◆ What to do:
From the entries below, output the line with "let this := updateWall left" and each following line up to and including the line with "let this := updateWall top", exactly as written.

◆ Data excerpts:
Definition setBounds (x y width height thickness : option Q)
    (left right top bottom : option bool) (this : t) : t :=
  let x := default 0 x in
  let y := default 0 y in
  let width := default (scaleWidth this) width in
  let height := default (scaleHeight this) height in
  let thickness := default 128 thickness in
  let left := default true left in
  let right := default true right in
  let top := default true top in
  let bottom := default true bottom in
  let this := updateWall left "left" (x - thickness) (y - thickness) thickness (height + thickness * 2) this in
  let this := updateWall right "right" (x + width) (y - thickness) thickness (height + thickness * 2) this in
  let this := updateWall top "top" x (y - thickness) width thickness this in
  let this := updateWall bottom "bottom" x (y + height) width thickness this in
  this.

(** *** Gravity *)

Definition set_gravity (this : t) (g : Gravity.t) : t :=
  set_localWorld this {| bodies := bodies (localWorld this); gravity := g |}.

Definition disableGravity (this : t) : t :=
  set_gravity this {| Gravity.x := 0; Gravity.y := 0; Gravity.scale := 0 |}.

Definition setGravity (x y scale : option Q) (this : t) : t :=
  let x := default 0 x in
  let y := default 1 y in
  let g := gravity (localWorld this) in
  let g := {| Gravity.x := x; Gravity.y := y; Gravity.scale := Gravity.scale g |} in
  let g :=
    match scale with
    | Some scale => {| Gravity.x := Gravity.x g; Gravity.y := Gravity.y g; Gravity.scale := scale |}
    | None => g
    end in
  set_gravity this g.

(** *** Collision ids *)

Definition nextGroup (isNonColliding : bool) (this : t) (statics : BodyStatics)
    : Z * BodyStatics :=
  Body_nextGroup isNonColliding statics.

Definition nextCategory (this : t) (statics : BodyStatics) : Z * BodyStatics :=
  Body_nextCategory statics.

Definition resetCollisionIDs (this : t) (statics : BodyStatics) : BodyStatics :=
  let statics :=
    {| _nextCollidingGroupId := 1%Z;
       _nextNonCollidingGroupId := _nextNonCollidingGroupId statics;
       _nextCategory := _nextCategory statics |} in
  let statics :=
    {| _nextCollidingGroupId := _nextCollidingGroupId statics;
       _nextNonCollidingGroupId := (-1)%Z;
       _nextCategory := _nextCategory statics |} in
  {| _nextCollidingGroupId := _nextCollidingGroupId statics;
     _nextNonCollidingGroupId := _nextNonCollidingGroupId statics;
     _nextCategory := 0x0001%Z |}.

◆ Problem solution:
  let this := updateWall left "left" (x - thickness) (y - thickness) thickness (height + thickness * 2) this in
  let this := updateWall right "right" (x + width) (y - thickness) thickness (height + thickness * 2) this in
  let this := updateWall top "top" x (y - thickness) width thickness this in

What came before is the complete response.